--- TRY IT ---
In the records below, find the line with "- intros k r." and the line with "intros r (k"; return exactly those lines and every line between them.

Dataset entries

╭──

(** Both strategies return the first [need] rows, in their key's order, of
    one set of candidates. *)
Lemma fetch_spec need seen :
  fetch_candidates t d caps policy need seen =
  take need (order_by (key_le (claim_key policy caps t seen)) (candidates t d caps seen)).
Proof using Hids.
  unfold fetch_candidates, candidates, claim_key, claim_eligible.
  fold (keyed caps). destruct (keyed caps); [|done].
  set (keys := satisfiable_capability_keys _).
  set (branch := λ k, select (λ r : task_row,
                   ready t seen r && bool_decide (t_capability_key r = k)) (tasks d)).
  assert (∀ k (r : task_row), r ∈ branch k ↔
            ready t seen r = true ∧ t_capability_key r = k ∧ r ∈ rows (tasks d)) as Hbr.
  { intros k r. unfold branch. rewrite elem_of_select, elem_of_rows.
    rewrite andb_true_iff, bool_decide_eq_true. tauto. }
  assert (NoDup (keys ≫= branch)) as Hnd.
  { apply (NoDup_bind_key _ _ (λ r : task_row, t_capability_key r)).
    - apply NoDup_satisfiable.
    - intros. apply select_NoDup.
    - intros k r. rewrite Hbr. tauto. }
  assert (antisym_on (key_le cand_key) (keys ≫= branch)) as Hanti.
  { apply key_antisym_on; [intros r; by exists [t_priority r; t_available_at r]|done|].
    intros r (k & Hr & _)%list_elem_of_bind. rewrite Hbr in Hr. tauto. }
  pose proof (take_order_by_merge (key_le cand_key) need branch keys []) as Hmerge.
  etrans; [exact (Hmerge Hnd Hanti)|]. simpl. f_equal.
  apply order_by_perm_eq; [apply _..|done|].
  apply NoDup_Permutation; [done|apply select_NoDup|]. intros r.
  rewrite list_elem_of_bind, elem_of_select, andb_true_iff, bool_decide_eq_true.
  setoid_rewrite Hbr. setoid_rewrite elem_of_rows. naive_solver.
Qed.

╰──
╭──

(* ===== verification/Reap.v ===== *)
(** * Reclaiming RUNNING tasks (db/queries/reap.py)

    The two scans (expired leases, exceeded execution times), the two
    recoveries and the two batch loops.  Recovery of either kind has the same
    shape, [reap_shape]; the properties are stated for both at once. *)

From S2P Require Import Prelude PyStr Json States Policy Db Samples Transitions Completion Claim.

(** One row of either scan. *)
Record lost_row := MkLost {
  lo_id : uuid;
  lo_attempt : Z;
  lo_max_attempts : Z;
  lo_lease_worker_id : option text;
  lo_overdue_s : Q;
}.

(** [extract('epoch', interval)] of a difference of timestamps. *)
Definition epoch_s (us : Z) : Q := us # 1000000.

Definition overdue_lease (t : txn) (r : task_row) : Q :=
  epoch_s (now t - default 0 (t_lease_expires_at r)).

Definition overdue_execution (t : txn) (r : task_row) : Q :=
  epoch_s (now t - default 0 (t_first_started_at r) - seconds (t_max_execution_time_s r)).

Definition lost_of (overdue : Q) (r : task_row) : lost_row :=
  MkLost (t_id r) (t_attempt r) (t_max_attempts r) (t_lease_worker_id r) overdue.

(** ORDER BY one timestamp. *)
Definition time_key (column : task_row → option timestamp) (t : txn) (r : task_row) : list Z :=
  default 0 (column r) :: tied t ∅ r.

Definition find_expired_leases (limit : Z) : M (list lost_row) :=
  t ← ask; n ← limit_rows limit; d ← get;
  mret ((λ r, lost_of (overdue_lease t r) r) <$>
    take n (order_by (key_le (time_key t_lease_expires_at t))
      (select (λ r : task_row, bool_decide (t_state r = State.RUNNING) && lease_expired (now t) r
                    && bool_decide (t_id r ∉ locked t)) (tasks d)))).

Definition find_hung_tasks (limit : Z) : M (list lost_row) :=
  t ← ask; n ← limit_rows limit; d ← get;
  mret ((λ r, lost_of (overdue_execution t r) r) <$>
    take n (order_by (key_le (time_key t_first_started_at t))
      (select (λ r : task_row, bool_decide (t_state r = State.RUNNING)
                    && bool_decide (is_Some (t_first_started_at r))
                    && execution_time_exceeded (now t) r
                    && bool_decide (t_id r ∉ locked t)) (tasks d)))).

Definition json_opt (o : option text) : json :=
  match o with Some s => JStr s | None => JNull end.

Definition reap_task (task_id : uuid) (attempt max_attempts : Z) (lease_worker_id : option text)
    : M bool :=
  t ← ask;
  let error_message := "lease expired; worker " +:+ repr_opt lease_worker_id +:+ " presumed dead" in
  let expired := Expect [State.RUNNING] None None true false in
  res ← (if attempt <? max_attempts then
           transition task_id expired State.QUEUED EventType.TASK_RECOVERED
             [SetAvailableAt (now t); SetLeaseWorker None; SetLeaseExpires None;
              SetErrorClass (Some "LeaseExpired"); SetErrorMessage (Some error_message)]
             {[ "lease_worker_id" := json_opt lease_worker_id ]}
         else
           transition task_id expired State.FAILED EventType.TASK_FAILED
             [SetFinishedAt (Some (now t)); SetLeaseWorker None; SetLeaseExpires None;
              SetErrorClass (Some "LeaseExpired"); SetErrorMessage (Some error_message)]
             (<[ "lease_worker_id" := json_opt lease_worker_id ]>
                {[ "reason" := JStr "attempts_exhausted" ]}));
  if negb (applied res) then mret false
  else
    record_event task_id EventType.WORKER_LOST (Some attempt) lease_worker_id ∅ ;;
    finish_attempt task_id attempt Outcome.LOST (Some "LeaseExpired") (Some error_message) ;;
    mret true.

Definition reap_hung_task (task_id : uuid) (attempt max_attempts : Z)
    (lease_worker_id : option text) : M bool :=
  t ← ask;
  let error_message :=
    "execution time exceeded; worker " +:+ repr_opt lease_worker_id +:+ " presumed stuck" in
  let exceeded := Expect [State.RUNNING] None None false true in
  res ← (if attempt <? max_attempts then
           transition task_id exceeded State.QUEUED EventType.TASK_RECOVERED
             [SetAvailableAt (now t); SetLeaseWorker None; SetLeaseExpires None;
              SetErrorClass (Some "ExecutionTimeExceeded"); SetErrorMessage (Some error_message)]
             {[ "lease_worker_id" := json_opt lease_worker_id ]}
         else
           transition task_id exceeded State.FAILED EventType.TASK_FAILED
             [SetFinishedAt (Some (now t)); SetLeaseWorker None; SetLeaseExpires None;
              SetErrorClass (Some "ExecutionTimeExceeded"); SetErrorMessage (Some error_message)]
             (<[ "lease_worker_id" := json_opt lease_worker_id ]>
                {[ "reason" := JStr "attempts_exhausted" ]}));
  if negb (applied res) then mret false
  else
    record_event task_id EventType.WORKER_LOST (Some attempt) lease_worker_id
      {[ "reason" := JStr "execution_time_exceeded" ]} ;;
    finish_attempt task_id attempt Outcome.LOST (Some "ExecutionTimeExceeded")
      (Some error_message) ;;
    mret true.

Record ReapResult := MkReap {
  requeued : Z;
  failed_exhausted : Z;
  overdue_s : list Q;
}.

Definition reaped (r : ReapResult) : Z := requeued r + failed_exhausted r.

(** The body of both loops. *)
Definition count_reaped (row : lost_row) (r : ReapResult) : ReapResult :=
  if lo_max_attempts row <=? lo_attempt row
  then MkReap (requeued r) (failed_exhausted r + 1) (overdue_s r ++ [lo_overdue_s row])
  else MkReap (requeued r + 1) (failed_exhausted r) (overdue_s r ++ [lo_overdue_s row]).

╰──
╭──

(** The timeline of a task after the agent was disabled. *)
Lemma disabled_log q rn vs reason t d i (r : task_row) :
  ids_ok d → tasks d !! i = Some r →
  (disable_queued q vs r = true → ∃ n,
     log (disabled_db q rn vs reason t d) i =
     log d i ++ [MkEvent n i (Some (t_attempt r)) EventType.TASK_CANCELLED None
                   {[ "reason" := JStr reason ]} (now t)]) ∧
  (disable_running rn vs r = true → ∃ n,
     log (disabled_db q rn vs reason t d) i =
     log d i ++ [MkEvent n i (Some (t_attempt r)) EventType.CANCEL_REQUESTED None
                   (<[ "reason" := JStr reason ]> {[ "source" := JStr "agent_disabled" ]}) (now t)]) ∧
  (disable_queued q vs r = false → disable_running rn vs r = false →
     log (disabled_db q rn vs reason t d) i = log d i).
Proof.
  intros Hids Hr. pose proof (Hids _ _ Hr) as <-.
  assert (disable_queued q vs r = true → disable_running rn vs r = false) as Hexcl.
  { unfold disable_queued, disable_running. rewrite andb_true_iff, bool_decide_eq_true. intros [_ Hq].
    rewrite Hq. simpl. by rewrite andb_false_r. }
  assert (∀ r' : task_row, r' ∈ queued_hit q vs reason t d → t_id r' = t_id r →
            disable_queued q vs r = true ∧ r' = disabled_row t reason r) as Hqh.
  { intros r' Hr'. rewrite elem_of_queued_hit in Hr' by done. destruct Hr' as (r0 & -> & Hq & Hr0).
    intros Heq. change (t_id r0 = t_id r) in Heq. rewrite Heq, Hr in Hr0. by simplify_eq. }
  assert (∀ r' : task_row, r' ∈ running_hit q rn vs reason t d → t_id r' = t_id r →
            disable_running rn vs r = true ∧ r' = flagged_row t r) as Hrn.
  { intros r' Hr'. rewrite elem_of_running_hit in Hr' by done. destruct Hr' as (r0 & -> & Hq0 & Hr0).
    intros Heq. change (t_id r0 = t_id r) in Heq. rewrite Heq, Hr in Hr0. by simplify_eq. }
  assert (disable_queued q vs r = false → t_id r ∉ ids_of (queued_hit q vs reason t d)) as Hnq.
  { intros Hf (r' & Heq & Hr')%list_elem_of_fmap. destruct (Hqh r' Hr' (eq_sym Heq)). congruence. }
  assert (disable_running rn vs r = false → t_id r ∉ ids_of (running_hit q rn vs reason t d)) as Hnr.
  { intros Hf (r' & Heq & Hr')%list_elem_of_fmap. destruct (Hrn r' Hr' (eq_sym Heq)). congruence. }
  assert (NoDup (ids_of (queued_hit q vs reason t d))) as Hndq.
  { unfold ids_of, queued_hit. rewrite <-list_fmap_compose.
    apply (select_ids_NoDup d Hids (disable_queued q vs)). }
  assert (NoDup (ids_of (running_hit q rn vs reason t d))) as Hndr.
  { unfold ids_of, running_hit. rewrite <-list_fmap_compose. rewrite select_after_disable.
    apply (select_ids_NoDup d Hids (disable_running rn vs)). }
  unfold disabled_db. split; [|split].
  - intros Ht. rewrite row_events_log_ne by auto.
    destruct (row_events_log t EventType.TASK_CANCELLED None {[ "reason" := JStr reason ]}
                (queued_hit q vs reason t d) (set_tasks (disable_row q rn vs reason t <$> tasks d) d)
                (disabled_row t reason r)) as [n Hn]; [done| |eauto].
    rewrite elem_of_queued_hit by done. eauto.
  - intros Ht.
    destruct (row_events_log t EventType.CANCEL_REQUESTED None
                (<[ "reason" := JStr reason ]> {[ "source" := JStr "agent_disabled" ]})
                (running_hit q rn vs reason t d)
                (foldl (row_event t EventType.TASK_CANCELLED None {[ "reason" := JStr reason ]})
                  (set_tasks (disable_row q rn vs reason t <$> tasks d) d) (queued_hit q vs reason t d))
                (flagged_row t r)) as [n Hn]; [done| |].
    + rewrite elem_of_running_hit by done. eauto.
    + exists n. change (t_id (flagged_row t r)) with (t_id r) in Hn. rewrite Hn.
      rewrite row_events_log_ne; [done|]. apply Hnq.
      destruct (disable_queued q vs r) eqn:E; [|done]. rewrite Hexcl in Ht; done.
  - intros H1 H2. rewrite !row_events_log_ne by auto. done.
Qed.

╰──

--- YOUR SOLUTION ---
    - intros k r. rewrite Hbr. tauto. }
  assert (antisym_on (key_le cand_key) (keys ≫= branch)) as Hanti.
  { apply key_antisym_on; [intros r; by exists [t_priority r; t_available_at r]|done|].
    intros r (k & Hr & _)%list_elem_of_bind. rewrite Hbr in Hr. tauto. }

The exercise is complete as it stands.